Sunday, December 20, 2015

Reed of God ~ The Lost Child

The Finding of the Saviour in the Temple, stained glass by Mary Lowndes,
after William Holman Hunt
When my youngest daughter was a child, she used to ask me why The Finding in the Temple was a mystery. I never had a very good answer to that question. Then the first page of this chapter made it clear to me. Why was it that Jesus let his mother think that He was lost?
Why did Christ treat Our Lady in this way?
Well, that is a mystery indeed.

We all lose our children in some way. As they grow up we lose those lovely, cuddly babies who teach us things about love and fear that we never understood before. We lose those hysterically funny three year olds, masters of comedy and philosophy both. We lose those wonder-filled early school aged children.
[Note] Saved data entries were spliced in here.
Section recording_proxy.
Context {P B M S : Type} `{BinderParcel P B M}.
#[local] Abbreviation reader := (reader (P:=P)).
#[local] Abbreviation read_int := (read_int (P:=P) (B:=B) (M:=M)).
#[local] Abbreviation readStrongBinder := (readStrongBinder (P:=P) (B:=B) (M:=M)).
#[local] Abbreviation empty_parcel := (empty_parcel (P:=P) (B:=B) (M:=M)).
#[local] Abbreviation writeInt32 := (writeInt32 (P:=P) (B:=B) (M:=M)).
#[local] Abbreviation rp_token := (token (P:=P) (B:=B) (M:=M) recording_proxy_descriptor).

Section recording_proxy_calls.
Context (transact : Z -> P -> S -> Z * P * S).
Definition Bp_rp_startRecording (listener : option B) (s : S) : Z * S :=
  let '(_, reply, s) := transact RP_START_RECORDING (writeStrongBinder listener rp_token) s in ((read_int reply).1, s).
Definition Bp_rp_stopRecording (s : S) : S := (transact RP_STOP_RECORDING rp_token s).2.
Definition Bp_rp_releaseRecordingFrame (mem : option B) (s : S) : S :=
  (transact RP_RELEASE_RECORDING_FRAME (writeStrongBinder mem rp_token) s).2.
End recording_proxy_calls.

Context (C : ICameraRecordingProxy B S) (base : Z -> P -> S -> Z * P * S).

Definition recording_proxy_handler (code : Z) : option (reader (S -> Z * P * S)) :=
  if code =? RP_START_RECORDING then Some (
    listener ← readStrongBinder; mret (fun s => let '(ret, s) := rp_startRecording C listener s in (NO_ERROR, writeInt32 ret empty_parcel, s)))
  else if code =? RP_STOP_RECORDING then Some (mret (fun s => (NO_ERROR, empty_parcel, rp_stopRecording C s)))
  else if code =? RP_RELEASE_RECORDING_FRAME then Some (
    mem ← readStrongBinder; mret (fun s => (NO_ERROR, empty_parcel, rp_releaseRecordingFrame C mem s)))
  else None.
Definition recording_proxy_onTransact : Z -> P -> S -> Z * P * S := call_stub (M:=M) recording_proxy_descriptor recording_proxy_handler base.
Definition recording_proxy_transact : Z -> P -> S -> Z * P * S := call_transact (M:=M) recording_proxy_descriptor recording_proxy_handler base.

Context `{!BinderLaws P B M}.

(** The recorder's three calls reach the proxy's implementation, and the status comes
    back. *)
Theorem recording_proxy_remote listener mem s : is_int (rp_startRecording C listener s).1 ->
  Bp_rp_startRecording recording_proxy_transact listener s = rp_startRecording C listener s /\
  Bp_rp_stopRecording recording_proxy_transact s = rp_stopRecording C s /\
  Bp_rp_releaseRecordingFrame recording_proxy_transact mem s = rp_releaseRecordingFrame C mem s.
Proof.
  intros Hr. unfold Bp_rp_startRecording, Bp_rp_stopRecording, Bp_rp_releaseRecordingFrame, recording_proxy_transact. split_and!.
  - erewrite (call_spec _ _ base RP_START_RECORDING (writeStrongBinder listener) [Obj listener]);
      [|apply writes_binder|reflexivity|apply reads_last with (1 := reads_binder listener)].
    cbn beta. destruct (rp_startRecording C listener s) as [ret s']. cbn [fst snd] in *. by rewrite (reply_int (P:=P) (B:=B) (M:=M) ret Hr).
  - by erewrite (call_spec _ _ base RP_STOP_RECORDING (fun p => p) []); [|apply writes_id|reflexivity|apply reads_ret].
  - by erewrite (call_spec _ _ base RP_RELEASE_RECORDING_FRAME (writeStrongBinder mem) [Obj mem]);
      [|apply writes_binder|reflexivity|apply reads_last with (1 := reads_binder mem)].
Qed.
End recording_proxy.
We lose them for a time, or maybe for the rest of our lives, when some tragedy, physical or emotional, separates us. And, Miss Houselander explains, Mary suffers the loss of her son so that she can share this with us. She, the perfect model of her Son, undergoes a purification she does not need.
But during her whole life she accepted everything which in our case is a necessary purification but in her case was the proof that she loved us with Christ's love.
And she did not suffer only the loss of a child, she suffered the loss of God, and as Miss Houselander says:
Everyone experiences this loss of the Divine Child. Everyone knows it in different ways, and in different degrees.
Mary experienced this not only when Jesus was lost at the age of twelve, but at times throughout her life when He was traveling and preaching and she did not know where He was. She suffered His loss at the foot of the cross, and yet again when He ascended into Heaven. And so, when He seems so very far away from us, we know that she has been there before us. As she trusted Him completely in this darkness, she can teach us to trust Him likewise.

This is going to be the last post in this series this year. I may finish up the book at some other time, maybe in Lent. I'm sure next week will be too busy for me to write much and probably too busy for anyone else to read.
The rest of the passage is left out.